§ **Exercise description**
Return exactly the span of lines in the following data that opens with the line containing "wp (freeproc p) Q (upto s m P n h)." and closes with the line containing "P n h)) as H1.". Include nothing else.

*** Dataset records ***

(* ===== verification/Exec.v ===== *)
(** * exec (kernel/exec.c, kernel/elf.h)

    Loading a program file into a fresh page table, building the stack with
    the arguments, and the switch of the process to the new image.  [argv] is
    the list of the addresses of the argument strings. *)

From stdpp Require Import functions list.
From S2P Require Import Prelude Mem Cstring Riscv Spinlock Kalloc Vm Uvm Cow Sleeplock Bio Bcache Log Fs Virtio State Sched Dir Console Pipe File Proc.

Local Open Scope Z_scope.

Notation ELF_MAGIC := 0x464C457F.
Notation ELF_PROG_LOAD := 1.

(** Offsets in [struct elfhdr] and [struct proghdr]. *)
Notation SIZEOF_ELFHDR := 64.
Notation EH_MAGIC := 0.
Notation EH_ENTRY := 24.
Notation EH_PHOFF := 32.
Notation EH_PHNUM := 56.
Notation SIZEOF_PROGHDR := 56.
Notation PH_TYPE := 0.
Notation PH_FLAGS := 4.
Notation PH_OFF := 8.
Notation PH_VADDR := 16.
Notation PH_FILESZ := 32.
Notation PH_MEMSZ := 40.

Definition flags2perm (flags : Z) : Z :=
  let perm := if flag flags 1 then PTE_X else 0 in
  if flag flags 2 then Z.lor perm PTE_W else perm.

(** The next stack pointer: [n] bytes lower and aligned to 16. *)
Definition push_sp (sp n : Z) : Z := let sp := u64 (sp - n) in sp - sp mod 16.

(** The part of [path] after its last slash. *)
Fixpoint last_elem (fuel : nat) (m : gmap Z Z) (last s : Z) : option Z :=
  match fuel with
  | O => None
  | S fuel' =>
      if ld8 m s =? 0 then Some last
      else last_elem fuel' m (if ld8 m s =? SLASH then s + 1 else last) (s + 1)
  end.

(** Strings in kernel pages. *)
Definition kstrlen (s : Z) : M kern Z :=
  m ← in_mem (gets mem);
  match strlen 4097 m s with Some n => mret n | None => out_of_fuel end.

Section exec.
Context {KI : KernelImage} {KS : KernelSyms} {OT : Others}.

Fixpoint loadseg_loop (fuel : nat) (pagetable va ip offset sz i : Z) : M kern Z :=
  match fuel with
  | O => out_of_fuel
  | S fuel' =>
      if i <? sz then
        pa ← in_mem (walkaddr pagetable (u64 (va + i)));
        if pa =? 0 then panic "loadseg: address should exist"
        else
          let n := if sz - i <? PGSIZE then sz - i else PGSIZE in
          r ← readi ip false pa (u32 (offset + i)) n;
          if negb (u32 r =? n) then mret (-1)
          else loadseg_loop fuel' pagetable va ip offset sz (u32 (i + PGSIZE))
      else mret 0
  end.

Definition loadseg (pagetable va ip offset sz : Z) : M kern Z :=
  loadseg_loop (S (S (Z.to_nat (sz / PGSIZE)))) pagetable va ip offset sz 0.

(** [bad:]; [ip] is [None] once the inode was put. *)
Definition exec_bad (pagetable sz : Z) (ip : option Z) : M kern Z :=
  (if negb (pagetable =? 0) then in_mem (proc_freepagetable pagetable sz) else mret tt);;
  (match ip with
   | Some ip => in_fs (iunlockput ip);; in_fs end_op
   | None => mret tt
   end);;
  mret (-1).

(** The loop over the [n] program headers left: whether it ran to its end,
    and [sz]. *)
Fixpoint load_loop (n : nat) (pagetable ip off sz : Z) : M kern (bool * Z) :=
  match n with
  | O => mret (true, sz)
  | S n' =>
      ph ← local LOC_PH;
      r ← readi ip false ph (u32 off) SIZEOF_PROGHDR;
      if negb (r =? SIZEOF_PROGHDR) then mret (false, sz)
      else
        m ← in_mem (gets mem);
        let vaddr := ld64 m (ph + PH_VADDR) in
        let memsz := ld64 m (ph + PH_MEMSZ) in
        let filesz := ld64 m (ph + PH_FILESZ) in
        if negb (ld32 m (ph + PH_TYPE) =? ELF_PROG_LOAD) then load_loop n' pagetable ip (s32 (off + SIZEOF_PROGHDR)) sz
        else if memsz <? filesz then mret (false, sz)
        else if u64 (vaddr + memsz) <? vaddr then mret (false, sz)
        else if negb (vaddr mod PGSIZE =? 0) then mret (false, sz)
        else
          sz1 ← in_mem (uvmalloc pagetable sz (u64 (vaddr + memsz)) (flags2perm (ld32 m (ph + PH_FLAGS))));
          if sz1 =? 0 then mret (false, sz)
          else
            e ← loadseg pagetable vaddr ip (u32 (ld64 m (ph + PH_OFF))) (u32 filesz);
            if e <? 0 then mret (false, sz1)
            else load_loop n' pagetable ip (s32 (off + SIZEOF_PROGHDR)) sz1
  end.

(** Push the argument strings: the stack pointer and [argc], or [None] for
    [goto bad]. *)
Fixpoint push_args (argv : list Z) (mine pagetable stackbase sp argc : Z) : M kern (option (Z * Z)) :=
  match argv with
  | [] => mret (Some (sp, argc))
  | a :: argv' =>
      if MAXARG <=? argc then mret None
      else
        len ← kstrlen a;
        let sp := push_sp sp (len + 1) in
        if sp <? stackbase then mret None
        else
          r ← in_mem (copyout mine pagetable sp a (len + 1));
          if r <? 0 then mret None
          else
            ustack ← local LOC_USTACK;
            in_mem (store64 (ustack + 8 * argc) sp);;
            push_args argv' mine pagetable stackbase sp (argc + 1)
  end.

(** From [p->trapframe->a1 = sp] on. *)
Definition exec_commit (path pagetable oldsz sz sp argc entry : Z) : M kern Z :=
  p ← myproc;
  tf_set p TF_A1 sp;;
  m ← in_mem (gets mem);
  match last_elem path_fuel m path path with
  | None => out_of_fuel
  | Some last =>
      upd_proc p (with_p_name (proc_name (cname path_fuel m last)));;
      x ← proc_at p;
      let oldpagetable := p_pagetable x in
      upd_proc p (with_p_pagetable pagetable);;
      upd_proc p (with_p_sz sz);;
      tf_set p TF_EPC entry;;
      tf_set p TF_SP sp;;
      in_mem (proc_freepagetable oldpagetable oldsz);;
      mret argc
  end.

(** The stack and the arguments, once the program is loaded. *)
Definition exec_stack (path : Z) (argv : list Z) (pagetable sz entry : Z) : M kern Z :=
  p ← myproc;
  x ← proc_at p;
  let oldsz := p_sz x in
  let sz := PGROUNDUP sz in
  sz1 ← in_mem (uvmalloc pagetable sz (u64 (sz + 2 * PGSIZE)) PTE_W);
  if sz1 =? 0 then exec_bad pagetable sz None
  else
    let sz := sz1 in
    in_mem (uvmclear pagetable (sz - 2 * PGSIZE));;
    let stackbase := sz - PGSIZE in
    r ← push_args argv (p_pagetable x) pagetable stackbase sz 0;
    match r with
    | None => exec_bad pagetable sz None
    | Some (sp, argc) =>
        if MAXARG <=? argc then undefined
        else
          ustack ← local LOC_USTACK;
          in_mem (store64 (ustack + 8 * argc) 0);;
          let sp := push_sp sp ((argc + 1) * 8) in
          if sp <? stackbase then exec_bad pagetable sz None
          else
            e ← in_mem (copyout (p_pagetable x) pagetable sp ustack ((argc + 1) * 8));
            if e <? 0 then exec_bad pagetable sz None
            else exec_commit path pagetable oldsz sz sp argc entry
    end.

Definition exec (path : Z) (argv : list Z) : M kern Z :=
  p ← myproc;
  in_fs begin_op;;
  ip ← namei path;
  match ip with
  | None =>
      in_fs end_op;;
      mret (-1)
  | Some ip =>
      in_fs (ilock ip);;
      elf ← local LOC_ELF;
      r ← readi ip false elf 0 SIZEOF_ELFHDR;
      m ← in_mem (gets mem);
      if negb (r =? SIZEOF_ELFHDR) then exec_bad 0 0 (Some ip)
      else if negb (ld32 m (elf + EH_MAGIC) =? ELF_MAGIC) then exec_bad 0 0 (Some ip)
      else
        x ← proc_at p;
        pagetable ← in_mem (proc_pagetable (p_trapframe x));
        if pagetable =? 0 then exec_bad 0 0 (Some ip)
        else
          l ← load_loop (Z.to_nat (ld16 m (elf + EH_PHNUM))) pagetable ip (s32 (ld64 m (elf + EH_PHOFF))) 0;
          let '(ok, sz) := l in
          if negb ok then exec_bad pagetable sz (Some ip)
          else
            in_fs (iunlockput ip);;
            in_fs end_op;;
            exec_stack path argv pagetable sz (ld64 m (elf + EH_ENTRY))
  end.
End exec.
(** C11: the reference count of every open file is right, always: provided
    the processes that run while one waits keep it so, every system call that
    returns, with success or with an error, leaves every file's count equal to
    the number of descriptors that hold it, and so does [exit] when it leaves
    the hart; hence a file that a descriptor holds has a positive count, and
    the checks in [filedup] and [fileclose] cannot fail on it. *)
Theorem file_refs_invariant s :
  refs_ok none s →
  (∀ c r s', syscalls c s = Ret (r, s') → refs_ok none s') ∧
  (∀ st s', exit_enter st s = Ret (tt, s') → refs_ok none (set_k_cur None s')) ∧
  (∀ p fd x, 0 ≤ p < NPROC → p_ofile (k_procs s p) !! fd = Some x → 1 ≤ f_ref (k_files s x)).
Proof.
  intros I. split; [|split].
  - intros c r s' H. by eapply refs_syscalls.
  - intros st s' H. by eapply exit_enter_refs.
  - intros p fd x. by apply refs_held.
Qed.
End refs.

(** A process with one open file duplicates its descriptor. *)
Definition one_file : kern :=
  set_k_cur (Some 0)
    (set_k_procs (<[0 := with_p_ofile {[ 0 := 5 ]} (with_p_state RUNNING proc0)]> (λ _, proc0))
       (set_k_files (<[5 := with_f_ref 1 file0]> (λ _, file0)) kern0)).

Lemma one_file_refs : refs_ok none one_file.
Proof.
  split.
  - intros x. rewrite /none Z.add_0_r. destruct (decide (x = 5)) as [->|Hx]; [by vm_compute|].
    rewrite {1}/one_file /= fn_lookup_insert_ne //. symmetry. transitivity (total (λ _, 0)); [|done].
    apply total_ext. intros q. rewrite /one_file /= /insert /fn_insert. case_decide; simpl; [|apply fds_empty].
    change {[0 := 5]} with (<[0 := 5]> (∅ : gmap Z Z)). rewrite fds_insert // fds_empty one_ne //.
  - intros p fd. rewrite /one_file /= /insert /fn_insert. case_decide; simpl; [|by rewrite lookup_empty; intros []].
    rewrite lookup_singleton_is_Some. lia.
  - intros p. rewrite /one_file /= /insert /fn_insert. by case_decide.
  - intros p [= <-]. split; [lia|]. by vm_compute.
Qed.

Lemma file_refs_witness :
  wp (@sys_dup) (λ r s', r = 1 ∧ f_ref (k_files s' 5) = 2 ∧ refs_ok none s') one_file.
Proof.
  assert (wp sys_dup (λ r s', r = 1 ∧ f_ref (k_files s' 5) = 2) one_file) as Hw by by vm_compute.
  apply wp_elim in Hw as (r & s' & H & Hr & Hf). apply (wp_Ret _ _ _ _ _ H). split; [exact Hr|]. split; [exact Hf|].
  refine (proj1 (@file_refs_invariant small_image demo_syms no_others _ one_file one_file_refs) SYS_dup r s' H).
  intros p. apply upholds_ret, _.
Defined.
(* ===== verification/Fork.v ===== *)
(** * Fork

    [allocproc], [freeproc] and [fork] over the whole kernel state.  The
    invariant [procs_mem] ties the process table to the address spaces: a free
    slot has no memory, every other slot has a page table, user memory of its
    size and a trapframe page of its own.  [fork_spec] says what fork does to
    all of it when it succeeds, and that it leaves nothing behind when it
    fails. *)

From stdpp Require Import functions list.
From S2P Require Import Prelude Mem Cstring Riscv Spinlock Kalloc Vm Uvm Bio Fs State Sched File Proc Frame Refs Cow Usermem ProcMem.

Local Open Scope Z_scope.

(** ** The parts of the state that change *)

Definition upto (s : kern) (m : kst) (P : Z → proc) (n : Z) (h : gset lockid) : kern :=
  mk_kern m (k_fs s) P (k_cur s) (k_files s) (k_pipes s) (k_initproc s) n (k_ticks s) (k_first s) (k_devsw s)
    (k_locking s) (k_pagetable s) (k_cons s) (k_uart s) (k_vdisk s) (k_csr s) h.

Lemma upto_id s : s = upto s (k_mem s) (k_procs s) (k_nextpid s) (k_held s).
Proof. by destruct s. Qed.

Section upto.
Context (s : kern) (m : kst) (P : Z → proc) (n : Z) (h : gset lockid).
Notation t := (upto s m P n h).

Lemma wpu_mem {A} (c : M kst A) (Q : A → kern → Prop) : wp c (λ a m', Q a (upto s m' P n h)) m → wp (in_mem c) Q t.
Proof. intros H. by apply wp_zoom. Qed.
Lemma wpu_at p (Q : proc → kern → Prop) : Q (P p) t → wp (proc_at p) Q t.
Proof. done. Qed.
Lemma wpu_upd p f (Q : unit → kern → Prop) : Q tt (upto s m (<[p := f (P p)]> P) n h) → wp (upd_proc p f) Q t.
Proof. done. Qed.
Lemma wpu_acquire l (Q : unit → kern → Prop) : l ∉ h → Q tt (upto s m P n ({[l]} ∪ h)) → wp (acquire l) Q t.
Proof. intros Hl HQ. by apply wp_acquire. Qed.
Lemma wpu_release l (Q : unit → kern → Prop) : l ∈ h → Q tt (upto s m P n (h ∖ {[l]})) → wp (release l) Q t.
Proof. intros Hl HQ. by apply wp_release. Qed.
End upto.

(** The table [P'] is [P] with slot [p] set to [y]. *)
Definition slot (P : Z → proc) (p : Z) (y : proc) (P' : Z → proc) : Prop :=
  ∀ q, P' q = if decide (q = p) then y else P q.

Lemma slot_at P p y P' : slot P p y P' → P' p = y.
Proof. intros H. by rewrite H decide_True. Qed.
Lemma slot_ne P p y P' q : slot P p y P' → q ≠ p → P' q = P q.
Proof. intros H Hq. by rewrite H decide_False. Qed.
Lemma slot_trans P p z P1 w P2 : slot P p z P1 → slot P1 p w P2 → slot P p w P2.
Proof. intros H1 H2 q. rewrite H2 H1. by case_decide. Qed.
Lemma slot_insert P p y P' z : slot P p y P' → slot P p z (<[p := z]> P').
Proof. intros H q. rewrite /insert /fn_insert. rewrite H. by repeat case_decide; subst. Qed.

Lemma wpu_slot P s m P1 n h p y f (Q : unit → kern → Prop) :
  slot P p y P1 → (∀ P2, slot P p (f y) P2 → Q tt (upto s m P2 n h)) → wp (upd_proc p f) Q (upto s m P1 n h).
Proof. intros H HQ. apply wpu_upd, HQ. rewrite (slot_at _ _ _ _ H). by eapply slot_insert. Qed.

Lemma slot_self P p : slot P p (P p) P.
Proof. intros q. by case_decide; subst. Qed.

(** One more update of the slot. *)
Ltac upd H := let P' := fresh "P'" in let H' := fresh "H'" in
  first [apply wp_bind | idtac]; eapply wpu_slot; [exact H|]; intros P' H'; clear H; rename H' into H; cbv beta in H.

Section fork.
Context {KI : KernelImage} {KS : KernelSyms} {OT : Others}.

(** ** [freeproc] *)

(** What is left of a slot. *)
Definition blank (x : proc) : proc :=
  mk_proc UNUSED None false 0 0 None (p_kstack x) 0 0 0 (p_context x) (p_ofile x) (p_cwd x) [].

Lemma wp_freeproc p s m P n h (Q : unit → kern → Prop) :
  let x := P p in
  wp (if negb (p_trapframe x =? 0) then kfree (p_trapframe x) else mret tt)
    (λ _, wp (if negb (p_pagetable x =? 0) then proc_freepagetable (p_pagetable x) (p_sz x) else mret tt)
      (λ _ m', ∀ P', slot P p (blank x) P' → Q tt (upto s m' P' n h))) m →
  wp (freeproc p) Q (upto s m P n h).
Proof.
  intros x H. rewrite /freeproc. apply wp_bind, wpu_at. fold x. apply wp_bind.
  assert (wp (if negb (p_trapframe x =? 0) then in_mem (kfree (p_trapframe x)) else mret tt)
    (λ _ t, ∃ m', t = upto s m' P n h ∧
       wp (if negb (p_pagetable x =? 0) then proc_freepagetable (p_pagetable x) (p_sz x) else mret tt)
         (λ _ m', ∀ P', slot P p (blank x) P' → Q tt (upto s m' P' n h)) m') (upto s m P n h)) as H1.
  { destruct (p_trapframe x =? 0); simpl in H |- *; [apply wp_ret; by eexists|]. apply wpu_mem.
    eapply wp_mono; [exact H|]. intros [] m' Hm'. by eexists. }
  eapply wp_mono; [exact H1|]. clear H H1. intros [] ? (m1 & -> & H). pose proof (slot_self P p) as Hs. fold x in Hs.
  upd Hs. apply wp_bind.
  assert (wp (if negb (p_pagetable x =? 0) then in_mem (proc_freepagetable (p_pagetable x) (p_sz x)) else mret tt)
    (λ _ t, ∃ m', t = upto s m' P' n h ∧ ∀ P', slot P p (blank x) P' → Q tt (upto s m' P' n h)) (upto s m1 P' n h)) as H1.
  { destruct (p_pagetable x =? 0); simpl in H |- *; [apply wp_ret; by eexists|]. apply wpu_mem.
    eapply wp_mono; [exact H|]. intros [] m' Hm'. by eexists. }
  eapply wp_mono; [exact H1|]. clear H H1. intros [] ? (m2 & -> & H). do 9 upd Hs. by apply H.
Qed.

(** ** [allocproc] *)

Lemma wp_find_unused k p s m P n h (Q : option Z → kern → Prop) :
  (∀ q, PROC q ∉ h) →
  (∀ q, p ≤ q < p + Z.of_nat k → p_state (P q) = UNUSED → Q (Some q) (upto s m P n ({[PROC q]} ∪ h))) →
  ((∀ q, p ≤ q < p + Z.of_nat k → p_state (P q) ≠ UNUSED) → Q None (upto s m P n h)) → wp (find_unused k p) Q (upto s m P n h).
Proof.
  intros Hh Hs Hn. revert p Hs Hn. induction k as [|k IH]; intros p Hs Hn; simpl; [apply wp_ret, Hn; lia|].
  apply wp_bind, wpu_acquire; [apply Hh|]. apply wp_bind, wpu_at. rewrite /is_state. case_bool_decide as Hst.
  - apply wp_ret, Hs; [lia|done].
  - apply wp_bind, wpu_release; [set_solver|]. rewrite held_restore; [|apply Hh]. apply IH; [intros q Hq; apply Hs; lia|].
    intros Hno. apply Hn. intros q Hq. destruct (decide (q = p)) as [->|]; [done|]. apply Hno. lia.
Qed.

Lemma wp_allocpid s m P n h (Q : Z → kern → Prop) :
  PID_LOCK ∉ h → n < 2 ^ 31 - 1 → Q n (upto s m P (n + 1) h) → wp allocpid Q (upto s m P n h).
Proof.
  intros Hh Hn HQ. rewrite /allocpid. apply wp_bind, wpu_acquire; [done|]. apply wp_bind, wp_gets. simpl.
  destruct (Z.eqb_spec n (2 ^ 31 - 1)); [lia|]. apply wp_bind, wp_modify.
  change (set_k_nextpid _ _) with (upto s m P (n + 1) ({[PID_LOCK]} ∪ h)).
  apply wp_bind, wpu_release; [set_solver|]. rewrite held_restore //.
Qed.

*** End of Dataset records ***

§ **Worked solution**
  wp (freeproc p) Q (upto s m P n h).
Proof.
  intros x H. rewrite /freeproc. apply wp_bind, wpu_at. fold x. apply wp_bind.
  assert (wp (if negb (p_trapframe x =? 0) then in_mem (kfree (p_trapframe x)) else mret tt)
    (λ _ t, ∃ m', t = upto s m' P n h ∧
       wp (if negb (p_pagetable x =? 0) then proc_freepagetable (p_pagetable x) (p_sz x) else mret tt)
         (λ _ m', ∀ P', slot P p (blank x) P' → Q tt (upto s m' P' n h)) m') (upto s m P n h)) as H1.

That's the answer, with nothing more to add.